§ **Task statement**
Give back the data in full, with every line exact.

§ **Record set**
(* ===== verification/Link.v ===== *)
(** * Two clients joined by a connection

    The worlds of two clients and the two directions of a TCP connection
    between a peer client of each: what one of them writes the other one reads,
    in order.  Everything else may happen to either of them in between. *)

From Stdlib Require Import ZArith Lia Strings.Byte.
From coqutil Require Import Byte Word.LittleEndianList.
From stdpp Require Import relations.
From S2P Require Import Prelude Bytes Streams Worker Bencode Text Piece Files FilesFacts.
From S2P Require Import Bitset Bitfield Message Peer World PeerClient PeerFacts Exchange Download.
From S2P Require Import Invariant Handlers Safety Delivery Transfer.

Section Link.
Context {B : Type} `{DynamicBitset B} `{Host} `{Sha1}.
Implicit Types (w : World B) (c : PeerClient B).

(** The two worlds, and how many bytes of the other one's wire each has read. *)
Record Link := mkLink {
  left_world : World B;
  right_world : World B;
  from_right : nat;
  from_left : nat;
}.

(** What an event takes from the connection of client [i]; the handshake of an
    accepted one was read by the listener. *)
Definition bytes_read (i : nat) (e : event (B:=B)) : bytes :=
  match e with
  | EvRead k data | EvAccept k _ data => if decide (k = i) then data else []
  | _ => []
  end.

(** What client [i] has written, nothing before there is one. *)
Definition wire_of (i : nat) w : bytes := match clients w !! i with Some c => wire c | None => [] end.

(** Whether an event is about a new connection. *)
Definition opens (e : event (B:=B)) : bool :=
  match e with EvAccept _ _ _ | EvDial _ _ => true | _ => false end.
Definition settled : list (event (B:=B)) → Prop := Forall (fun e => opens e = false).

Lemma settled_app es es' : settled (es ++ es') ↔ settled es ∧ settled es'.
Proof. apply list.Forall_app. Qed.
Lemma settled_runs i n : settled (replicate n (EvRun i)).
Proof. by apply Forall_replicate. Qed.
Lemma settled_deliver i n f : settled (deliver i n f).
Proof. apply settled_app. split; [by repeat constructor|apply settled_runs]. Qed.

(** Any event of either world, but that no other connection of the left one is
    opened meanwhile; a read of the connection's client takes the next
    bytes the client [i] on the left or [j] on the right has written. *)
Inductive link_step (i j : nat) : Link → Link → Prop :=
  | link_left e a a' b n m :
      handle_event e a = Some (Ok (tt, a')) → opens e = false → bytes_read i e `prefix_of` drop n (wire_of j b) →
      link_step i j (mkLink a b n m) (mkLink a' b (n + length (bytes_read i e)) m)
  | link_right e a b b' n m :
      handle_event e b = Some (Ok (tt, b')) → bytes_read j e `prefix_of` drop m (wire_of i a) →
      link_step i j (mkLink a b n m) (mkLink a b' n (m + length (bytes_read j e))).

Definition reads (i : nat) (es : list (event (B:=B))) : bytes := concat (map (bytes_read i) es).

Lemma reads_app i es es' : reads i (es ++ es') = reads i es ++ reads i es'.
Proof. unfold reads. by rewrite map_app, concat_app. Qed.

Lemma reads_deliver i n f : reads i (deliver i n f) = f.
Proof.
  unfold deliver. rewrite reads_app. assert (reads i (replicate n (EvRun i)) = []) as ->.
  { induction n as [|n IH]; [done|]. exact IH. }
  unfold reads. cbn [map concat bytes_read]. rewrite !decide_True by done. cbn. by rewrite !app_nil_r, take_drop.
Qed.

Lemma wire_of_put i c w : wire_of i (put i c w) = wire c.
Proof. unfold wire_of. by rewrite clients_put. Qed.

(** A run of one side that reads what the other one has written. *)
Lemma play_left i j es a a' b n m :
  play es a = Some a' → settled es → reads i es `prefix_of` drop n (wire_of j b) →
  rtc (link_step i j) (mkLink a b n m) (mkLink a' b (n + length (reads i es)) m).
Proof.
  intros E Hq. revert a n E. induction Hq as [|e es Ho Hq IH]; intros a n E Hp; cbn [play] in E.
  { injection E as <-. cbn. rewrite Nat.add_0_r. apply rtc_refl. }
  destruct (handle_event e a) as [[[[] a1]| | | |]|] eqn:Ee; try done.
  unfold reads in *. cbn [map concat] in *. destruct Hp as [rest Hp]. rewrite <- app_assoc in Hp.
  eapply rtc_l; [eapply link_left; [exact Ee|exact Ho|by eexists]|].
  rewrite length_app, Nat.add_assoc. apply IH; [done|]. exists rest.
  rewrite <- drop_drop, Hp. by rewrite drop_app_length.
Qed.

Lemma play_right i j es a b b' n m :
  play es b = Some b' → reads j es `prefix_of` drop m (wire_of i a) →
  rtc (link_step i j) (mkLink a b n m) (mkLink a b' n (m + length (reads j es))).
Proof.
  intros E. revert b m E. induction es as [|e es IH]; intros b m E Hp; cbn [play] in E.
  { injection E as <-. cbn. rewrite Nat.add_0_r. apply rtc_refl. }
  destruct (handle_event e b) as [[[[] b1]| | | |]|] eqn:Ee; try done.
  unfold reads in *. cbn [map concat] in *. destruct Hp as [rest Hp]. rewrite <- app_assoc in Hp.
  eapply rtc_l; [eapply link_right; [exact Ee|by eexists]|].
  rewrite length_app, Nat.add_assoc. apply IH; [done|]. exists rest.
  rewrite <- drop_drop, Hp. by rewrite drop_app_length.
Qed.

(** The same for a side that has read [seen] of what the other one's client wrote. *)
Lemma left_reads i j es a a' s v seen rest m :
  play es a = Some a' → settled es → wire s = seen ++ reads i es ++ rest →
  rtc (link_step i j) (mkLink a (put j s v) (length seen) m) (mkLink a' (put j s v) (length (seen ++ reads i es)) m).
Proof.
  intros E Hq Hw. rewrite length_app. apply play_left; [done|done|]. rewrite wire_of_put, Hw, drop_app_length. by exists rest.
Qed.

Lemma right_reads i j es c w b b' seen rest n :
  play es b = Some b' → wire c = seen ++ reads j es ++ rest →
  rtc (link_step i j) (mkLink (put i c w) b n (length seen)) (mkLink (put i c w) b' n (length (seen ++ reads j es))).
Proof.
  intros E Hw. rewrite length_app. apply play_right; [done|]. rewrite wire_of_put, Hw, drop_app_length. by exists rest.
Qed.

(** Each side only takes steps of the peer protocol. *)
Lemma link_reachable i j s s' :
  rtc (link_step i j) s s' →
  reachable (left_world s) (left_world s') ∧ reachable (right_world s) (right_world s').
Proof.
  revert s'. apply rtc_ind_r; [split; constructor|]. intros s1 s2 _ Hs [Hl Hr].
  destruct Hs as [e a a' b n m E Ho Hp|e a b b' n m E Hp]; cbn in *; (split; [|]); try done;
    (eapply reachable_step; [done|by eapply step_event]).
Qed.
End Link.

Arguments Link B : clear implicits.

§ **Expected answer**
(* ===== verification/Link.v ===== *)
(** * Two clients joined by a connection

    The worlds of two clients and the two directions of a TCP connection
    between a peer client of each: what one of them writes the other one reads,
    in order.  Everything else may happen to either of them in between. *)

From Stdlib Require Import ZArith Lia Strings.Byte.
From coqutil Require Import Byte Word.LittleEndianList.
From stdpp Require Import relations.
From S2P Require Import Prelude Bytes Streams Worker Bencode Text Piece Files FilesFacts.
From S2P Require Import Bitset Bitfield Message Peer World PeerClient PeerFacts Exchange Download.
From S2P Require Import Invariant Handlers Safety Delivery Transfer.

Section Link.
Context {B : Type} `{DynamicBitset B} `{Host} `{Sha1}.
Implicit Types (w : World B) (c : PeerClient B).

(** The two worlds, and how many bytes of the other one's wire each has read. *)
Record Link := mkLink {
  left_world : World B;
  right_world : World B;
  from_right : nat;
  from_left : nat;
}.

(** What an event takes from the connection of client [i]; the handshake of an
    accepted one was read by the listener. *)
Definition bytes_read (i : nat) (e : event (B:=B)) : bytes :=
  match e with
  | EvRead k data | EvAccept k _ data => if decide (k = i) then data else []
  | _ => []
  end.

(** What client [i] has written, nothing before there is one. *)
Definition wire_of (i : nat) w : bytes := match clients w !! i with Some c => wire c | None => [] end.

(** Whether an event is about a new connection. *)
Definition opens (e : event (B:=B)) : bool :=
  match e with EvAccept _ _ _ | EvDial _ _ => true | _ => false end.
Definition settled : list (event (B:=B)) → Prop := Forall (fun e => opens e = false).

Lemma settled_app es es' : settled (es ++ es') ↔ settled es ∧ settled es'.
Proof. apply list.Forall_app. Qed.
Lemma settled_runs i n : settled (replicate n (EvRun i)).
Proof. by apply Forall_replicate. Qed.
Lemma settled_deliver i n f : settled (deliver i n f).
Proof. apply settled_app. split; [by repeat constructor|apply settled_runs]. Qed.

(** Any event of either world, but that no other connection of the left one is
    opened meanwhile; a read of the connection's client takes the next
    bytes the client [i] on the left or [j] on the right has written. *)
Inductive link_step (i j : nat) : Link → Link → Prop :=
  | link_left e a a' b n m :
      handle_event e a = Some (Ok (tt, a')) → opens e = false → bytes_read i e `prefix_of` drop n (wire_of j b) →
      link_step i j (mkLink a b n m) (mkLink a' b (n + length (bytes_read i e)) m)
  | link_right e a b b' n m :
      handle_event e b = Some (Ok (tt, b')) → bytes_read j e `prefix_of` drop m (wire_of i a) →
      link_step i j (mkLink a b n m) (mkLink a b' n (m + length (bytes_read j e))).

Definition reads (i : nat) (es : list (event (B:=B))) : bytes := concat (map (bytes_read i) es).

Lemma reads_app i es es' : reads i (es ++ es') = reads i es ++ reads i es'.
Proof. unfold reads. by rewrite map_app, concat_app. Qed.

Lemma reads_deliver i n f : reads i (deliver i n f) = f.
Proof.
  unfold deliver. rewrite reads_app. assert (reads i (replicate n (EvRun i)) = []) as ->.
  { induction n as [|n IH]; [done|]. exact IH. }
  unfold reads. cbn [map concat bytes_read]. rewrite !decide_True by done. cbn. by rewrite !app_nil_r, take_drop.
Qed.

Lemma wire_of_put i c w : wire_of i (put i c w) = wire c.
Proof. unfold wire_of. by rewrite clients_put. Qed.

(** A run of one side that reads what the other one has written. *)
Lemma play_left i j es a a' b n m :
  play es a = Some a' → settled es → reads i es `prefix_of` drop n (wire_of j b) →
  rtc (link_step i j) (mkLink a b n m) (mkLink a' b (n + length (reads i es)) m).
Proof.
  intros E Hq. revert a n E. induction Hq as [|e es Ho Hq IH]; intros a n E Hp; cbn [play] in E.
  { injection E as <-. cbn. rewrite Nat.add_0_r. apply rtc_refl. }
  destruct (handle_event e a) as [[[[] a1]| | | |]|] eqn:Ee; try done.
  unfold reads in *. cbn [map concat] in *. destruct Hp as [rest Hp]. rewrite <- app_assoc in Hp.
  eapply rtc_l; [eapply link_left; [exact Ee|exact Ho|by eexists]|].
  rewrite length_app, Nat.add_assoc. apply IH; [done|]. exists rest.
  rewrite <- drop_drop, Hp. by rewrite drop_app_length.
Qed.

Lemma play_right i j es a b b' n m :
  play es b = Some b' → reads j es `prefix_of` drop m (wire_of i a) →
  rtc (link_step i j) (mkLink a b n m) (mkLink a b' n (m + length (reads j es))).
Proof.
  intros E. revert b m E. induction es as [|e es IH]; intros b m E Hp; cbn [play] in E.
  { injection E as <-. cbn. rewrite Nat.add_0_r. apply rtc_refl. }
  destruct (handle_event e b) as [[[[] b1]| | | |]|] eqn:Ee; try done.
  unfold reads in *. cbn [map concat] in *. destruct Hp as [rest Hp]. rewrite <- app_assoc in Hp.
  eapply rtc_l; [eapply link_right; [exact Ee|by eexists]|].
  rewrite length_app, Nat.add_assoc. apply IH; [done|]. exists rest.
  rewrite <- drop_drop, Hp. by rewrite drop_app_length.
Qed.

(** The same for a side that has read [seen] of what the other one's client wrote. *)
Lemma left_reads i j es a a' s v seen rest m :
  play es a = Some a' → settled es → wire s = seen ++ reads i es ++ rest →
  rtc (link_step i j) (mkLink a (put j s v) (length seen) m) (mkLink a' (put j s v) (length (seen ++ reads i es)) m).
Proof.
  intros E Hq Hw. rewrite length_app. apply play_left; [done|done|]. rewrite wire_of_put, Hw, drop_app_length. by exists rest.
Qed.

Lemma right_reads i j es c w b b' seen rest n :
  play es b = Some b' → wire c = seen ++ reads j es ++ rest →
  rtc (link_step i j) (mkLink (put i c w) b n (length seen)) (mkLink (put i c w) b' n (length (seen ++ reads j es))).
Proof.
  intros E Hw. rewrite length_app. apply play_right; [done|]. rewrite wire_of_put, Hw, drop_app_length. by exists rest.
Qed.

(** Each side only takes steps of the peer protocol. *)
Lemma link_reachable i j s s' :
  rtc (link_step i j) s s' →
  reachable (left_world s) (left_world s') ∧ reachable (right_world s) (right_world s').
Proof.
  revert s'. apply rtc_ind_r; [split; constructor|]. intros s1 s2 _ Hs [Hl Hr].
  destruct Hs as [e a a' b n m E Ho Hp|e a b b' n m E Hp]; cbn in *; (split; [|]); try done;
    (eapply reachable_step; [done|by eapply step_event]).
Qed.
End Link.

Arguments Link B : clear implicits.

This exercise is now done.